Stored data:

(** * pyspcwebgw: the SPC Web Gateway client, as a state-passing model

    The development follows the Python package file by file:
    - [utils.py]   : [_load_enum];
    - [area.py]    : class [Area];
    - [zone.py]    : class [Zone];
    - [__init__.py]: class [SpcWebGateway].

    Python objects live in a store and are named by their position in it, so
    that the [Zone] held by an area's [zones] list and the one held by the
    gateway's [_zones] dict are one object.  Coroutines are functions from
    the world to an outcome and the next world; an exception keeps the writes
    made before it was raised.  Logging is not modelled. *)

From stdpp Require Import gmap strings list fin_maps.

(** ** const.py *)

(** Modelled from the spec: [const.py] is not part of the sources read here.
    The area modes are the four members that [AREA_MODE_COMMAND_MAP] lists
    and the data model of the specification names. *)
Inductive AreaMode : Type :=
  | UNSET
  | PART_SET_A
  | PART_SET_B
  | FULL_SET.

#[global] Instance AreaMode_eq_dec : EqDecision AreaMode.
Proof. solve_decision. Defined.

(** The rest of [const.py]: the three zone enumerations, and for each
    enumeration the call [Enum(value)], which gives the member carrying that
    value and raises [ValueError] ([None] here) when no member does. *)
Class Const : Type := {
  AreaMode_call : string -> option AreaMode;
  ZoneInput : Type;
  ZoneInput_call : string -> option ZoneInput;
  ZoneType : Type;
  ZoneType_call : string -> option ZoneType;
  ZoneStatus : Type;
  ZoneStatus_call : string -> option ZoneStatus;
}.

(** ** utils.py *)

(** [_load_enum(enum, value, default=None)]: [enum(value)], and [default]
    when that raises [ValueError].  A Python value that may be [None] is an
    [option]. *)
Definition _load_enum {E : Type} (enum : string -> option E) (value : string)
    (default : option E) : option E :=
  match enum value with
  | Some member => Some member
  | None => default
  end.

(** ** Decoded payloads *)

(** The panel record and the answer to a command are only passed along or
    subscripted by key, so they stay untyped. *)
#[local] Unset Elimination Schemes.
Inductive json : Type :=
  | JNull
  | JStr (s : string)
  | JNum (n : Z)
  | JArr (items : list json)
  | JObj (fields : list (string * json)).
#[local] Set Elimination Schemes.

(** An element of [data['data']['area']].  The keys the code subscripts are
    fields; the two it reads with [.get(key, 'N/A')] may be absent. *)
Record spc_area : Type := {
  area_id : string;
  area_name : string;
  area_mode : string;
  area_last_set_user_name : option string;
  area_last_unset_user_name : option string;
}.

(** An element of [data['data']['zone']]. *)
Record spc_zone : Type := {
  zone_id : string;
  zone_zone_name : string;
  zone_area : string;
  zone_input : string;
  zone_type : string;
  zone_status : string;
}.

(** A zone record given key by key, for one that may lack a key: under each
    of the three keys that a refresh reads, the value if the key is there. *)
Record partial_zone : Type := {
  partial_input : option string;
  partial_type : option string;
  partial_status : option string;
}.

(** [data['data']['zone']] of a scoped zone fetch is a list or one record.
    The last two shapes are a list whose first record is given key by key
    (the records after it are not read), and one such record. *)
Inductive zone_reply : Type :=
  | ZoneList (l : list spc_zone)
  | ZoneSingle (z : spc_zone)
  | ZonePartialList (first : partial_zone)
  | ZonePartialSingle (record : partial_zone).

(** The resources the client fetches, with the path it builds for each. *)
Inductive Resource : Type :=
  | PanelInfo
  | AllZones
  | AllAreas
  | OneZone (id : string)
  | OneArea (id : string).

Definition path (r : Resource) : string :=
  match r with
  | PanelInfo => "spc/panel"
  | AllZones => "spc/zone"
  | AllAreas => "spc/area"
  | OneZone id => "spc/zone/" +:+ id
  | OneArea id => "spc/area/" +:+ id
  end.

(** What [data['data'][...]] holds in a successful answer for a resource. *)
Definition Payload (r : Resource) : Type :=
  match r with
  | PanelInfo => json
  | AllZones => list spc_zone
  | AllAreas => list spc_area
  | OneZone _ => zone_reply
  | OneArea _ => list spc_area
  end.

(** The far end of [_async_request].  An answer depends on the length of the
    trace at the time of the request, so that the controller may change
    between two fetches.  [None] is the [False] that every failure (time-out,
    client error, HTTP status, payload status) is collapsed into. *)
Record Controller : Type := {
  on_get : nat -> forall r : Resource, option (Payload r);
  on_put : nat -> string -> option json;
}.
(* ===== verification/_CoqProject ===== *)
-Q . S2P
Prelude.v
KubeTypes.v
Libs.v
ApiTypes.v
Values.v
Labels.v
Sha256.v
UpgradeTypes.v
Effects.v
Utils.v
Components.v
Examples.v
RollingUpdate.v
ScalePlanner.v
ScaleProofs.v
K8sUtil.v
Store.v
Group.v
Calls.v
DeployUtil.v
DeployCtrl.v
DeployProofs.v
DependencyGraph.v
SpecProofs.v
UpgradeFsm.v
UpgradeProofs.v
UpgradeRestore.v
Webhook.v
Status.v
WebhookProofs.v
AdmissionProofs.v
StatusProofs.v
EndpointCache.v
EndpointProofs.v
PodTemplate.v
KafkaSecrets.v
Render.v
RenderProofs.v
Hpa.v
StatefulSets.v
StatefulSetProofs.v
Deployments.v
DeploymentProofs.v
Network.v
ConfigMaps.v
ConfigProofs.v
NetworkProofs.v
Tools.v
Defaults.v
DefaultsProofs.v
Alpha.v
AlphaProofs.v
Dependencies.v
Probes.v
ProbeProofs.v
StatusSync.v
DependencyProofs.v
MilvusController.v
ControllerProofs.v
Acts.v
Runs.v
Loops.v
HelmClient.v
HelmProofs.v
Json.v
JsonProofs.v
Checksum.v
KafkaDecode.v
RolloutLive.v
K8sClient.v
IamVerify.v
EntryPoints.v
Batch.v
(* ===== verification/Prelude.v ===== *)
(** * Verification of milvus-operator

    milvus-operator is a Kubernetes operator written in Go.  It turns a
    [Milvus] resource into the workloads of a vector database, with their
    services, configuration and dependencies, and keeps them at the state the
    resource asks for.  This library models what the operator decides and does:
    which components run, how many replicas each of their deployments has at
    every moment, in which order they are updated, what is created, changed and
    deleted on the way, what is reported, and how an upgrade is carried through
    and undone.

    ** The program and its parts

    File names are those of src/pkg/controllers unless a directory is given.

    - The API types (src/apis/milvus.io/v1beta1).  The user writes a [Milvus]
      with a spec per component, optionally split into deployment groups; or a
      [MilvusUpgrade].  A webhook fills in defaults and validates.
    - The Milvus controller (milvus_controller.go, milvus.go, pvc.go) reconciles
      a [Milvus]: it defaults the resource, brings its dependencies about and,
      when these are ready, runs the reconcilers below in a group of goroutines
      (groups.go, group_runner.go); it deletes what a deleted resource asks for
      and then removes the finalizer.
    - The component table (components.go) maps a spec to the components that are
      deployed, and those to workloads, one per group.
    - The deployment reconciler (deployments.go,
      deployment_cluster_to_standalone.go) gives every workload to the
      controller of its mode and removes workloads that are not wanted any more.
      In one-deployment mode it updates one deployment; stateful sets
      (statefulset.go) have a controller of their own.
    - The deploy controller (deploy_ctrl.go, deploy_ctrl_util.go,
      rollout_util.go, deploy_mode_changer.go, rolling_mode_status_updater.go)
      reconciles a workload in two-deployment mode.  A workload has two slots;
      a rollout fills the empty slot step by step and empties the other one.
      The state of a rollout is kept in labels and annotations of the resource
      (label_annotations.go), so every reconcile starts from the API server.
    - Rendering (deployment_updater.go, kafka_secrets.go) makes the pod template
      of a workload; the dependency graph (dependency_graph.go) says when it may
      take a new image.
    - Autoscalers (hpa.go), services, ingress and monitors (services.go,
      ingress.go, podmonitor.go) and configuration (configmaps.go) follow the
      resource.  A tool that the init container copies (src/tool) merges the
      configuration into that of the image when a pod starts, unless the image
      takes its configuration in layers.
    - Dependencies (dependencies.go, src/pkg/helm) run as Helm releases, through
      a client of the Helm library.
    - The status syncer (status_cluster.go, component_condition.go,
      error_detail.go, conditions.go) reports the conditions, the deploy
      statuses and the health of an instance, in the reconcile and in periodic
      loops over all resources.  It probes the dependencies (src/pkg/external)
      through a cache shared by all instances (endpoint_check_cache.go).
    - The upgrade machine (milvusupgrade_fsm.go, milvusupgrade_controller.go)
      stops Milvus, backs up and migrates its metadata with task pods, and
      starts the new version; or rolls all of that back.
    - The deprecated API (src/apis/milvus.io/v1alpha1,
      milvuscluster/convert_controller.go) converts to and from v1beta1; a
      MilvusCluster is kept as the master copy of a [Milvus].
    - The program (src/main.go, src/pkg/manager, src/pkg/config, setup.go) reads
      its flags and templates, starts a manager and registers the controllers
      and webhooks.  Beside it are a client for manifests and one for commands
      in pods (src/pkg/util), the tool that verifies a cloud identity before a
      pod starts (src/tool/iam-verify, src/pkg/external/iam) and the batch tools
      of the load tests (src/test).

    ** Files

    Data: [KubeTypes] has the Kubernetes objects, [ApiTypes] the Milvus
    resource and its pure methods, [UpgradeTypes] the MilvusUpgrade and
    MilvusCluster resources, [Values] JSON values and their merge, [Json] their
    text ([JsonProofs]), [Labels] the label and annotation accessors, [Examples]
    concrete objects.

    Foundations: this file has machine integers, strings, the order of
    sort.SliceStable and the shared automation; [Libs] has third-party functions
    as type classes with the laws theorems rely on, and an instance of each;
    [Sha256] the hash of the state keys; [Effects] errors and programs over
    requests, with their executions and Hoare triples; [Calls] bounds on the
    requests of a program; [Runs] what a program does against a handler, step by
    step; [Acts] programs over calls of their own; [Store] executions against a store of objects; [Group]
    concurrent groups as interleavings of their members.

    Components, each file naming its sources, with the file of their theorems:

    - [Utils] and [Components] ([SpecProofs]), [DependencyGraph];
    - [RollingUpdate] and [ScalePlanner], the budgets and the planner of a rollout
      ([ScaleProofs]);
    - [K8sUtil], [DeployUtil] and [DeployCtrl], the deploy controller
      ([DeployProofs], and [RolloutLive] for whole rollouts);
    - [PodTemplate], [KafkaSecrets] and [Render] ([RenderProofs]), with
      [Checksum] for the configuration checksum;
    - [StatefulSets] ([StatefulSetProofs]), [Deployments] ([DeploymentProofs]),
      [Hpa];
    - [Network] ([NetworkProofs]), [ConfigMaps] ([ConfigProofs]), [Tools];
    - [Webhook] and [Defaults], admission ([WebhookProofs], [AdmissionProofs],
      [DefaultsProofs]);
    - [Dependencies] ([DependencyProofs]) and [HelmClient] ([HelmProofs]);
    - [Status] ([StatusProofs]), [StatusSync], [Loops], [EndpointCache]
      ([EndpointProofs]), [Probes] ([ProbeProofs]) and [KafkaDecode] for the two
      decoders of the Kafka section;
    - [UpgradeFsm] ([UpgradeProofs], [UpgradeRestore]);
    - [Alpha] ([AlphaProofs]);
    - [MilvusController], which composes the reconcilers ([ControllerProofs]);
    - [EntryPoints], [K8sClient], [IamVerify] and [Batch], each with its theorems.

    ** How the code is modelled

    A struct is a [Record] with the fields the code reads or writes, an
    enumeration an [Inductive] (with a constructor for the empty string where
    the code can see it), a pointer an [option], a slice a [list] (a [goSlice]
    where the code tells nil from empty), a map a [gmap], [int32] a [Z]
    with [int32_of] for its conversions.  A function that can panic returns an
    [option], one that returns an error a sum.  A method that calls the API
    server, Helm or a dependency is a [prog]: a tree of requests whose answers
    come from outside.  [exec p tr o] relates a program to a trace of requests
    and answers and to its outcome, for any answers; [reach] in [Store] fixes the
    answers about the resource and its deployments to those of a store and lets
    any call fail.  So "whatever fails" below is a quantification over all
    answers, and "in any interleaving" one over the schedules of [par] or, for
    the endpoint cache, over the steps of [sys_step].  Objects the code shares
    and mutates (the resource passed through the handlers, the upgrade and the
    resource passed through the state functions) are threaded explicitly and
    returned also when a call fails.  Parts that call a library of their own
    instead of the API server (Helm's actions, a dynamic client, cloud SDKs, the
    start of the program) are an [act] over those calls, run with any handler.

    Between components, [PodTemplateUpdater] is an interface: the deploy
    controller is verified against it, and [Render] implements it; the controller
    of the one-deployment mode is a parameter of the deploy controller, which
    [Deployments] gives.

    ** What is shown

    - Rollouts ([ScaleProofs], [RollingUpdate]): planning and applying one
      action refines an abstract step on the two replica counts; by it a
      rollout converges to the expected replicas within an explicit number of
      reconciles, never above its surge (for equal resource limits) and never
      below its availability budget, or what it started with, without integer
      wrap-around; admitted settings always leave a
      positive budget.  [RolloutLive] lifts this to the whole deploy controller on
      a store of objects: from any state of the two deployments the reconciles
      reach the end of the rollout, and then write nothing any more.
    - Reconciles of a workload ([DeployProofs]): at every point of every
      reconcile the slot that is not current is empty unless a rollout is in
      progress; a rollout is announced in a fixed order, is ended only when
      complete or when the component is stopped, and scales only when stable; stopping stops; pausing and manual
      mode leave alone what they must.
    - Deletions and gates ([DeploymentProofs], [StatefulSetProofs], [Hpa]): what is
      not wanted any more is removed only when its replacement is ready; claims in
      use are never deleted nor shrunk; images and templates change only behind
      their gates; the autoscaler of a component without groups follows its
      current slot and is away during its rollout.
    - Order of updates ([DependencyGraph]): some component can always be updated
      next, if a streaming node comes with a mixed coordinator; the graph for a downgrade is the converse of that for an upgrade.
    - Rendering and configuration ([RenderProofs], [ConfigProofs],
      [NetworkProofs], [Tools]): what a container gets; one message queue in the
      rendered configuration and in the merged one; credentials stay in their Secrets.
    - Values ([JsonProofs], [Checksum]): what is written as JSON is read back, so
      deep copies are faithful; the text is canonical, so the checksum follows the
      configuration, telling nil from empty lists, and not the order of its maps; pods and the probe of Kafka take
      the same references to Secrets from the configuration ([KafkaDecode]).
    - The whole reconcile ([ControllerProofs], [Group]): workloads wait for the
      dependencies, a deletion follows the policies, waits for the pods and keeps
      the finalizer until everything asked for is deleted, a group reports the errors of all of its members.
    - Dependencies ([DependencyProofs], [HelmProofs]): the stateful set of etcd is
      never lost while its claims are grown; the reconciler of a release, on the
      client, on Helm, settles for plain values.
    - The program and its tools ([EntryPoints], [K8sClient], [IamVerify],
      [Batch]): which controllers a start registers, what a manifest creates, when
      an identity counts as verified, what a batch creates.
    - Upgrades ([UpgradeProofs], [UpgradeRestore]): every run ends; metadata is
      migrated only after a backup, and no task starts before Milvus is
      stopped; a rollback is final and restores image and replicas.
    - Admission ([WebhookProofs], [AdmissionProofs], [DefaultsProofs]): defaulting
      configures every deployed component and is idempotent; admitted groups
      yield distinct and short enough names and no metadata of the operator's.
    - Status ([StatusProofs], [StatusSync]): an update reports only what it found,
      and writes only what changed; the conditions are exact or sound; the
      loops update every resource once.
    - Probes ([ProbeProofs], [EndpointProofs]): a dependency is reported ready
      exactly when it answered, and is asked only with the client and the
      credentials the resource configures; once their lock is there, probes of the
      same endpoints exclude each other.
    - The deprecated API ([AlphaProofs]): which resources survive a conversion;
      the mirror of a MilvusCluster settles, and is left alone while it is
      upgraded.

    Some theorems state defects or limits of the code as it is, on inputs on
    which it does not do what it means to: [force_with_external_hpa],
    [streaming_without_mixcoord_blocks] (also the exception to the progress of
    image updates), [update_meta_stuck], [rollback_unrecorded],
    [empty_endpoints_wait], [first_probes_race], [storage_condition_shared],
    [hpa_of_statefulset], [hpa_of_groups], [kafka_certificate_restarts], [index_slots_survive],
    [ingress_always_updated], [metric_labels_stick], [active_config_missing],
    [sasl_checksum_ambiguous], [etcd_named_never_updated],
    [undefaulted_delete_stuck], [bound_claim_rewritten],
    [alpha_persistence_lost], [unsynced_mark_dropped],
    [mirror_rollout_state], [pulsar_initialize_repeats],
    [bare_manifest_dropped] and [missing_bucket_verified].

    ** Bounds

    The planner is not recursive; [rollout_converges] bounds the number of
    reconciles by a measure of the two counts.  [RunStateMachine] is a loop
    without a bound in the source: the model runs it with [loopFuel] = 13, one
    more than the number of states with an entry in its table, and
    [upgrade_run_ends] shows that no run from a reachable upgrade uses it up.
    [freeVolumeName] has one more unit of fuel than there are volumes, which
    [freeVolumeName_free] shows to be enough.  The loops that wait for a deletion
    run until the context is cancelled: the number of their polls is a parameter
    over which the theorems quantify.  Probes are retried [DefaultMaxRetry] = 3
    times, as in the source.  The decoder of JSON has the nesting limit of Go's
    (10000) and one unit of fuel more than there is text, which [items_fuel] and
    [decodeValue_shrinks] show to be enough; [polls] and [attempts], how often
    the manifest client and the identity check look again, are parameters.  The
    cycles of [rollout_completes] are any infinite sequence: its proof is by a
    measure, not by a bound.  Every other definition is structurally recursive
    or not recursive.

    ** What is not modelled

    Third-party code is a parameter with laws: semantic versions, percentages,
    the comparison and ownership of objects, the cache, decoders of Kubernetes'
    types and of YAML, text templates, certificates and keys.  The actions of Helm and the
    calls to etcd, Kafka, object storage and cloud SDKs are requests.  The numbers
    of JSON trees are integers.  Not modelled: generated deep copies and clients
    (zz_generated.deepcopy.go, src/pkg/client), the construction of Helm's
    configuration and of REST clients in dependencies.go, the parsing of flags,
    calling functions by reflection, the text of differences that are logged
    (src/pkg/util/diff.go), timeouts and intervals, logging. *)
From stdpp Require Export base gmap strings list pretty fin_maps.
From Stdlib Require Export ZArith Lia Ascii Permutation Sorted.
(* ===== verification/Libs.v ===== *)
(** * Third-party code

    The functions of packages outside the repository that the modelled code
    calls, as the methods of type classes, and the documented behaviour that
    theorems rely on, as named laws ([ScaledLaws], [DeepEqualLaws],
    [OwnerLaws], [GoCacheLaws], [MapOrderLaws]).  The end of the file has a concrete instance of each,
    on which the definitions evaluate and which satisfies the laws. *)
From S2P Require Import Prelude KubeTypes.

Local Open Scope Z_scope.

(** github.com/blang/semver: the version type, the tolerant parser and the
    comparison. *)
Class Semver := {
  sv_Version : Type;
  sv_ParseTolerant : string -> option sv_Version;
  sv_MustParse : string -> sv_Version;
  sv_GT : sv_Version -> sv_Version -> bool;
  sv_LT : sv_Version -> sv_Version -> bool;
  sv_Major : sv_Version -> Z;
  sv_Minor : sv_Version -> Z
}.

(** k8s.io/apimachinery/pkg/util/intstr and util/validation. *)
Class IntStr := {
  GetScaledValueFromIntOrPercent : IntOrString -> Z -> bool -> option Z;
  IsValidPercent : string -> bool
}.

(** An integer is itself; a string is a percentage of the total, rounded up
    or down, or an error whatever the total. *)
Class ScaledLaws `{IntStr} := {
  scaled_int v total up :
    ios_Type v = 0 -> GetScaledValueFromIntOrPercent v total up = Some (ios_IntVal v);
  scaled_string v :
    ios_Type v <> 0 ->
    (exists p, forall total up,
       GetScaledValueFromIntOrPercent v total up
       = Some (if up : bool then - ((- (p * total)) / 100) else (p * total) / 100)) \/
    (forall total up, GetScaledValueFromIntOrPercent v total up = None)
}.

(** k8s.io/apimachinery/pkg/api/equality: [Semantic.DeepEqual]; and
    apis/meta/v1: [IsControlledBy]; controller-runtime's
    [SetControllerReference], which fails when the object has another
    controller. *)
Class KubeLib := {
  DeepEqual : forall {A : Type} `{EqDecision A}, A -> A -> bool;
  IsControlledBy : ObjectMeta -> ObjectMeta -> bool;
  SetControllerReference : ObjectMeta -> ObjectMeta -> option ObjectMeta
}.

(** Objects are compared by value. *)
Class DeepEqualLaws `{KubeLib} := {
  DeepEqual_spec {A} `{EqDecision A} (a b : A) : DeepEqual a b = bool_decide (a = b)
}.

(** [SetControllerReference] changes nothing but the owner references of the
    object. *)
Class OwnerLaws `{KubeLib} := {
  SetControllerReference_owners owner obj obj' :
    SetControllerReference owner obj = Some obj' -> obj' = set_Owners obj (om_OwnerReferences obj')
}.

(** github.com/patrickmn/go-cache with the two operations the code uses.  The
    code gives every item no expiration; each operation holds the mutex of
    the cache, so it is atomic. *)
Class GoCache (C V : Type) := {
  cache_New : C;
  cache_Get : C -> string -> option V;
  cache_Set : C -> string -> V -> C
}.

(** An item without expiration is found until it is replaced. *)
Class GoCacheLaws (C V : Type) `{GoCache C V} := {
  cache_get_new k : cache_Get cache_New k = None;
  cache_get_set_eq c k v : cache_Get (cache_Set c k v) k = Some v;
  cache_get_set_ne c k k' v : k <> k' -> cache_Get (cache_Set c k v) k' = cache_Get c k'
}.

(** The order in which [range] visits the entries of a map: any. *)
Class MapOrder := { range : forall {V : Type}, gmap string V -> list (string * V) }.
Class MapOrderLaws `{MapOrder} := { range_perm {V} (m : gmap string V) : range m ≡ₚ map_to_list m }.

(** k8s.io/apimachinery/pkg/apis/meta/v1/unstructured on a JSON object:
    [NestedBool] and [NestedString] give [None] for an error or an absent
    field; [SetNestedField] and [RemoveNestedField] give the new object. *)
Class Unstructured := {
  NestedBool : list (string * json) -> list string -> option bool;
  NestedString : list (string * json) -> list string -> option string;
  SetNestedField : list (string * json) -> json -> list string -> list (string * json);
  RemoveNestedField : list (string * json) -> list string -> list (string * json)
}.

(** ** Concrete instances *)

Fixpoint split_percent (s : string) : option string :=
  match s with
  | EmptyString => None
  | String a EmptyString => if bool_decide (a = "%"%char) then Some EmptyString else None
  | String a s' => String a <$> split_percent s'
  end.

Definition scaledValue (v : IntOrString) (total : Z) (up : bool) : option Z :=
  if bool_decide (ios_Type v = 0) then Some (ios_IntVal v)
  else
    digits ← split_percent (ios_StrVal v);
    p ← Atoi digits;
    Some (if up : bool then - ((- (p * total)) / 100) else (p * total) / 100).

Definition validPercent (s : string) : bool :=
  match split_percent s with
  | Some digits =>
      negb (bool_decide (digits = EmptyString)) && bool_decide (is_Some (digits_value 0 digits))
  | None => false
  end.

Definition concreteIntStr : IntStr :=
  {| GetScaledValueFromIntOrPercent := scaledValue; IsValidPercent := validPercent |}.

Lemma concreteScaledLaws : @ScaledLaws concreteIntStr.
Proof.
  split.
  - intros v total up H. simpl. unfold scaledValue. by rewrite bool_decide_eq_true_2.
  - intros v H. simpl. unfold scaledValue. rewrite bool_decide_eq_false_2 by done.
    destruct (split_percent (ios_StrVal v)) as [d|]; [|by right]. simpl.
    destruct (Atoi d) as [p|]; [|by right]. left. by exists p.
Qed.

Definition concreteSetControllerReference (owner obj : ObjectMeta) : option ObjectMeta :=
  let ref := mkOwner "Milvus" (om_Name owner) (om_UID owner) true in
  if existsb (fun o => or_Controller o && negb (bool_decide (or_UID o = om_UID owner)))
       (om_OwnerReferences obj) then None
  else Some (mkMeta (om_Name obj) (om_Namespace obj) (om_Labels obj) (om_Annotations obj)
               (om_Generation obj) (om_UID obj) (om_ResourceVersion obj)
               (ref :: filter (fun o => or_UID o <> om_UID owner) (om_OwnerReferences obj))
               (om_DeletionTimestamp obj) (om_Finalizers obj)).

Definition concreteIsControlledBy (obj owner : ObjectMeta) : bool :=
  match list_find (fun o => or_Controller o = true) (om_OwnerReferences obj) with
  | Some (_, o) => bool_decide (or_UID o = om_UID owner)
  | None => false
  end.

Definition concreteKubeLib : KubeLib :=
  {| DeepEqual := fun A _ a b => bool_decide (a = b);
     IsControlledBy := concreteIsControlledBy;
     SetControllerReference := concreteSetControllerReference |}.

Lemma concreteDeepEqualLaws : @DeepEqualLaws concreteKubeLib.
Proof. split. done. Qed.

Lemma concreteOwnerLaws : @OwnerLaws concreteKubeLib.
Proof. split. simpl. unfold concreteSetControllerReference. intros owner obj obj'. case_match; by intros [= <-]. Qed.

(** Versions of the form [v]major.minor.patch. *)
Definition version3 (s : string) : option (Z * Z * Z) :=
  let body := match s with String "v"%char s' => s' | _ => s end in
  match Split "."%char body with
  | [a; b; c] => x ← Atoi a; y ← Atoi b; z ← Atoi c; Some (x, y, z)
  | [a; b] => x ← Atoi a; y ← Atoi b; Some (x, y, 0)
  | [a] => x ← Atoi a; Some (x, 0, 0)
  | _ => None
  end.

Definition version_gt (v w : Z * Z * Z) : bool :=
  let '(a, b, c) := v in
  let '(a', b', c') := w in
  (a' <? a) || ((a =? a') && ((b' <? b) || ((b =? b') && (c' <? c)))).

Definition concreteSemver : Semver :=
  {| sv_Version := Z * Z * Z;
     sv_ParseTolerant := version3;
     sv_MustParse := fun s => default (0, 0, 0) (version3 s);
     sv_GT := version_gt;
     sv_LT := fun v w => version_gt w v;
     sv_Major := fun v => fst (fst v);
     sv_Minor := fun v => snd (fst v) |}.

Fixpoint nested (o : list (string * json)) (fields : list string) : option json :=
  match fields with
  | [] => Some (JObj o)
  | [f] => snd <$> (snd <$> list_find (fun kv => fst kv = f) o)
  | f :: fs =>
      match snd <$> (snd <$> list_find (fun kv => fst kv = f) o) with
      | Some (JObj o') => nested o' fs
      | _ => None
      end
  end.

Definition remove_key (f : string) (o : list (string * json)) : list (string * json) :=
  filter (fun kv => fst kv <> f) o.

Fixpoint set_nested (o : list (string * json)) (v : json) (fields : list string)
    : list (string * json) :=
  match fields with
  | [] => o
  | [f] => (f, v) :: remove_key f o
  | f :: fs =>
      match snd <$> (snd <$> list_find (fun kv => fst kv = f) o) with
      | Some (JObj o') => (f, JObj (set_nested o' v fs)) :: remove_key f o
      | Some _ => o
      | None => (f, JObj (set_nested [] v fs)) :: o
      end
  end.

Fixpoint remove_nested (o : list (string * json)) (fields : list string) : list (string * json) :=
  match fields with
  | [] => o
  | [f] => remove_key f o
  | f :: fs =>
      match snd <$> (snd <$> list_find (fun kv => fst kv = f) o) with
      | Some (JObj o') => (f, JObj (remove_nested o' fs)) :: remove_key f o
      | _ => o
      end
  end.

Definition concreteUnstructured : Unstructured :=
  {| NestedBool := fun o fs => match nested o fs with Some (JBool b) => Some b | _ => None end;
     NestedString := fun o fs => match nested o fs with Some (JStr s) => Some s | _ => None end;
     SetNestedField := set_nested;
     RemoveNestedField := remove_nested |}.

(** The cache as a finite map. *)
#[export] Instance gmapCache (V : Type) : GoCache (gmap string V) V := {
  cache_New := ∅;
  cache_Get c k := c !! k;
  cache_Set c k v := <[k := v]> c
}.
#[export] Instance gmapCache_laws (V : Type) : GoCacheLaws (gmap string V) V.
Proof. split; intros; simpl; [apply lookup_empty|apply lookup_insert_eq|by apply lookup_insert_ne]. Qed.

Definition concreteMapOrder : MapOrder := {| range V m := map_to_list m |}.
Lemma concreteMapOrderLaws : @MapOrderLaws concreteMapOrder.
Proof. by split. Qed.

### [Exercise brief]
Determine the number of lines in the entries above where the string "Libs" appears. Answer with the number alone.

### [Reply]
3